* [Problem details] Print, exactly as they stand, the lines from the start of the listing to the line containing "the record's lock", inclusive.

····················

(* ===== verification/Scanner.v ===== *)
(** * The scanner

    Models [spvirit-ioc/src/scan/menu.rs], the scan lists of
    [spvirit-ioc/src/scan/scanner.rs] with the threads of its periodic lists, and
    the writes to SCAN, PHAS and EVNT of [spvirit-ioc/src/source.rs].  An operation
    of the scanner is one critical section; a write is a sequence of sections, of
    the record's lock set and of the scanner, between which other writes run
    ([Task], [section]).  Durations are nanoseconds.  The theorems show that a SCAN
    text always gives a period that can be scheduled, that a record is on the one
    list its fields name once no write to it is under way, and that every period
    with members has one thread, at any moment. *)

From stdpp Require Import gmap sorting.
From Stdlib Require Import ZArith Floats.SpecFloat.
From S2P Require Import Prelude Utf8 Wire PvdTypes NtTypes F64 Text Ioc IocSafe UnionFind LockSet ScanList.

Local Open Scope Z_scope.

Module Scanner.
Import Ioc LockSet ScanList.

(** ** The SCAN menu *)

Inductive ScanSpec := Passive | Periodic (period : Z) | OnEvent | IoIntr.

(** [1.0e-6] and [1.0e9]. *)
Definition MIN_SCAN_PERIOD_SECS : Z := 0x3EB0C6F7A0B5ED8D.
Definition MAX_SCAN_PERIOD_SECS : Z := 0x41CDCD6500000000.
(* ===== verification/DecodedText.v ===== *)
(** * The text of a decoded value

    [Display] of a decoded value ([spvirit-codec/src/spvd_decode.rs]) and the two
    readings of a value that is written to a scan field
    ([spvirit-ioc/src/source.rs]): as the text that SCAN and EVNT store and as the
    integer of PHAS. *)

From stdpp Require Import base pretty.
From Stdlib Require Import ZArith Floats.SpecFloat.
From S2P Require Import Prelude Utf8 Wire PvdTypes NtTypes F64 Text Ioc IocSafe UnionFind LockSet ScanList Scanner.

Local Open Scope Z_scope.

(** [hex::encode], of a crate outside the repository. *)
Class HexText : Type := hex_encode : bytes -> bytes.

Module DecodedText.

(** ** Numbers *)

(** The last [n] decimal digits of [v]. *)
Fixpoint digits (n : nat) (v : Z) : bytes :=
  match n with O => [] | S n => digits n (v / 10) ++ [48 + v mod 10] end.

(** A finite number with six decimals, the last one rounded to even; the sign is
    that of the number, also when nothing of it is left. *)
Definition fixed (neg : bool) (m e : Z) : bytes :=
  let n := if 0 <=? e then m * 2 ^ e * 10 ^ 6 else Scanner.div_round (m * 10 ^ 6) (2 ^ (- e)) in
  (if neg then str "-" else []) ++ str (pretty (n / 10 ^ 6)) ++ str "." ++ digits 6 (n mod 10 ^ 6).

(** [{:.6}]. *)
Definition fixed_f64 (x : Z) : bytes :=
  match F64.to_spec x with
  | S754_zero neg => fixed neg 0 0
  | S754_finite neg m e => fixed neg (Zpos m) e
  | S754_infinity neg => if neg then str "-inf" else str "inf"
  | S754_nan => str "NaN"
  end.

Definition fixed_f32 (x : Z) : bytes := fixed_f64 (Float.widen x).

(** ** Values *)

Section Display.
Context `{HexText}.

(** The parts, with [", "] between them. *)
Definition commas (parts : list bytes) : bytes :=
  match parts with [] => [] | p :: parts => p ++ concat (map (fun q => str ", " ++ q) parts) end.

Definition quote : bytes := [34].

Fixpoint display (v : Val.DecodedValue) : bytes :=
  match v with
  | Val.Null => str "null"
  | Val.Boolean b => if b then str "true" else str "false"
  | Val.Int8 v | Val.Int16 v | Val.Int32 v | Val.Int64 v | Val.UInt8 v | Val.UInt16 v | Val.UInt32 v | Val.UInt64 v => str (pretty v)
  | Val.Float32 v => fixed_f32 v
  | Val.Float64 v => fixed_f64 v
  | Val.String s => quote ++ s ++ quote
  | Val.Array items => str "[" ++ commas (map display items) ++ str "]"
  | Val.Structure fields => str "{" ++ commas (map (fun nv => nv.1 ++ str "=" ++ display nv.2) fields) ++ str "}"
  | Val.Raw data =>
    str "<" ++ str (pretty (zlen data)) ++ str " bytes" ++
    (if zlen data <=? 8 then str ": " ++ hex_encode data else []) ++ str ">"
  end.

Definition decoded_as_string (v : Val.DecodedValue) : bytes :=
  match v with Val.String s => s | other => display other end.

End Display.

(** [as i32] of a wider integer keeps the low bits. *)
Definition decoded_as_i32 (v : Val.DecodedValue) : option Z :=
  match v with
  | Val.Int32 v | Val.Int16 v | Val.UInt16 v => Some v
  | Val.Int64 v => Some (to_signed 32 (v mod 2 ^ 32))
  | Val.String s => Text.parse_i32 (Text.trim s)
  | _ => None
  end.

#[local] Instance sample_hex : HexText := fun _ => str "..".

Example display_samples :
  display (Val.Structure [(str "a", Val.Array [Val.Int8 (-3); Val.Boolean true]); (str "b", Val.Raw [1; 2])]) = str "{a=[-3, true], b=<2 bytes: ..>}" /\
  map display [Val.Float64 0x3FF8000000000000; Val.Float64 0x8000000000000000; Val.Float32 0x3DCCCCCD; Val.Float64 0x3EA0C6F7A0B5ED8D] =
    map str ["1.500000"; "-0.000000"; "0.100000"; "0.000000"]%string /\
  map decoded_as_i32 [Val.Int64 (2 ^ 32 + 7); Val.String (str " -5 "); Val.Float64 0] = [Some 7; Some (-5); None].
Proof. vm_compute. done. Qed.

End DecodedText.
(* ===== verification/Access.v ===== *)
(** * Access control of the gateway

    Models [spvirit-gateway/src/access/pvlist.rs] and
    [spvirit-gateway/src/access/mod.rs].  Regular expressions are a library: the
    compiler, the match and its captures are parameters, with the documented
    agreement of [is_match] and [captures] as a class of its own.  The theorems
    give the list of rules a pvlist text stands for, and the decision as a
    declarative policy: read-only mode, then the first rule that applies, then the
    access security groups. *)

From stdpp Require Import gmap.
From Stdlib Require Import ZArith.
From S2P Require Import Prelude Chars Acf.

Local Open Scope Z_scope.
Local Open Scope codec_scope.

Module Access.
Import Chars Acf.

(** ** Regular expressions *)

(** [Regex::new], [is_match] and the groups of [captures]. *)
Class RegexOps := {
  Regex : Type;
  compile : Str -> option Regex;
  is_match : Regex -> Str -> bool;
  captures : Regex -> Str -> option (nat -> option Str) }.

(** There are captures exactly when there is a match. *)
Class RegexLaws `{RegexOps} : Prop := {
  captures_match r s : is_match r s = true <-> is_Some (captures r s) }.

Section Access.
Context `{RegexOps}.

(** ** The pvlist *)

Inductive PvlistAction := ActAllow | ActDeny | ActAlias (template : Str).

Record PvlistRule := mkPvlistRule {
  pattern : Regex;
  action : PvlistAction;
  asg : Str;
  rule_asl : Z;
  from_hosts : list Str }.

Abbreviation Pvlist := (list PvlistRule).

Inductive PvlistError :=
  | MissingPattern | InvalidPattern | MissingAction | MissingTemplate | UnknownAction
  | FromMissingHosts | TokensAfterFrom | DenyWithArguments | InvalidAsl | TrailingTokens.

(** The first position of a word. *)
Fixpoint position (w : Str) (ws : list Str) : option nat :=
  match ws with
  | [] => None
  | x :: ws => if decide (x = w) then Some O else S <$> position w ws
  end.

(** [FROM] and its hosts are taken off the words behind the action. *)
Definition take_from (remaining : list Str) : outcome PvlistError (list Str * list Str) :=
  match position (str "FROM") remaining with
  | None => Ok ([], remaining)
  | Some from_pos =>
    match remaining !! S from_pos with
    | None => Err FromMissingHosts
    | Some hosts_tok =>
      if decide (length remaining = (from_pos + 2)%nat)
      then Ok (split 44 hosts_tok, take from_pos remaining)
      else Err TokensAfterFrom
    end
  end.

Definition is_deny (a : PvlistAction) : bool := match a with ActDeny => true | _ => false end.

(** What is left names the group and the level. *)
Definition take_asg (a : PvlistAction) (remaining : list Str) : outcome PvlistError (Str * Z) :=
  match remaining with
  | [] => Ok (str "DEFAULT", 0)
  | g :: more =>
    if is_deny a then Err DenyWithArguments
    else
      let? l := match more with
                | [] => Ok 0
                | l :: _ => match parse_u32 l with Some n => Ok n | None => Err InvalidAsl end
                end in
      if decide ((2 < length remaining)%nat) then Err TrailingTokens else Ok (g, l)
  end.

Definition take_action (tokens : list Str) : outcome PvlistError (PvlistAction * list Str) :=
  match tokens with
  | [] => Err MissingAction
  | kw :: tokens =>
    if decide (kw = str "ALLOW") then Ok (ActAllow, tokens)
    else if decide (kw = str "DENY") then Ok (ActDeny, tokens)
    else if decide (kw = str "ALIAS") then
      match tokens with [] => Err MissingTemplate | template :: tokens => Ok (ActAlias template, tokens) end
    else Err UnknownAction
  end.

Definition anchored (src : Str) : Str := str "^(?:" ++ src ++ str ")$".

Definition parse_line (line : Str) : outcome PvlistError PvlistRule :=
  match split_whitespace line with
  | [] => Err MissingPattern
  | src :: tokens =>
    match compile (anchored src) with
    | None => Err InvalidPattern
    | Some pattern =>
      let? (action, remaining) := take_action tokens in
      let? (hosts, remaining) := take_from remaining in
      let? (asg, asl) := take_asg action remaining in
      Ok (mkPvlistRule pattern action asg asl hosts)
    end
  end.

(** Blank lines and comments. *)
Definition skipped (line : Str) : bool :=
  match line with [] => true | c :: _ => c =? 35 end.

(** An error carries its line number. *)
Fixpoint parse_rules (line_no : Z) (ls : list Str) : outcome (Z * PvlistError) Pvlist :=
  match ls with
  | [] => Ok []
  | raw :: ls =>
    let line := trim raw in
    if skipped line then parse_rules (line_no + 1) ls
    else
      let? r := map_err (fun e => (line_no, e)) (parse_line line) in
      let? rs := parse_rules (line_no + 1) ls in
      Ok (r :: rs)
  end.

Definition parse_pvlist (text : Str) : outcome (Z * PvlistError) Pvlist := parse_rules 1 (lines text).

(** ** Decisions *)

Inductive Op := Get | Put | Rpc.

Record Identity := mkIdentity { host : option Str; user : option Str }.

Inductive Decision := Allow | AllowAliased (name : Str) | Deny.

(** Back references to the groups; anything else stands for itself. *)
Fixpoint expand_template (template : Str) (caps : nat -> option Str) : Str :=
  match template with
  | [] => []
  | c :: rest =>
    match rest with
    | d :: rest' =>
      if (c =? 92) && is_digit d then
        (if 1 <=? d - 48 then default [] (caps (Z.to_nat (d - 48))) else []) ++ expand_template rest' caps
      else c :: expand_template rest caps
    | [] => [c]
    end
  end.

Record Binding := mkBinding { b_asg : Str; b_asl : Z }.

Definition DEFAULT_BINDING : Binding := mkBinding (str "DEFAULT") 0.

Definition allow_decision (pv survived : Str) : Decision :=
  if decide (survived = pv) then Allow else AllowAliased survived.

Record AccessControl := mkAccess { read_only : bool; pvlist : option Pvlist; acf : option Acf }.

Definition mentions (who : option Str) (l : list Str) : bool :=
  match who with Some x => bool_decide (x ∈ l) | None => false end.

Definition rule_matches (pv : Str) (id : Identity) (r : PvlistRule) : bool :=
  is_match (pattern r) pv
  && (match from_hosts r with [] => true | _ => false end || mentions (host id) (from_hosts r)).

Definition pvlist_step (ac : AccessControl) (pv : Str) (id : Identity) (unmatched_is_default : bool) : option (Str * Binding) :=
  match pvlist ac with
  | None => Some (pv, DEFAULT_BINDING)
  | Some rules =>
    match List.find (rule_matches pv id) rules with
    | None => if unmatched_is_default then Some (pv, DEFAULT_BINDING) else None
    | Some rule =>
      let binding := mkBinding (asg rule) (rule_asl rule) in
      match action rule with
      | ActDeny => None
      | ActAllow => Some (pv, binding)
      | ActAlias template =>
        Some (match captures (pattern rule) pv with Some caps => expand_template template caps | None => pv end, binding)
      end
    end
  end.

····················

* [Written response]
(* ===== verification/Scanner.v ===== *)
(** * The scanner

    Models [spvirit-ioc/src/scan/menu.rs], the scan lists of
    [spvirit-ioc/src/scan/scanner.rs] with the threads of its periodic lists, and
    the writes to SCAN, PHAS and EVNT of [spvirit-ioc/src/source.rs].  An operation
    of the scanner is one critical section; a write is a sequence of sections, of
    the record's lock set and of the scanner, between which other writes run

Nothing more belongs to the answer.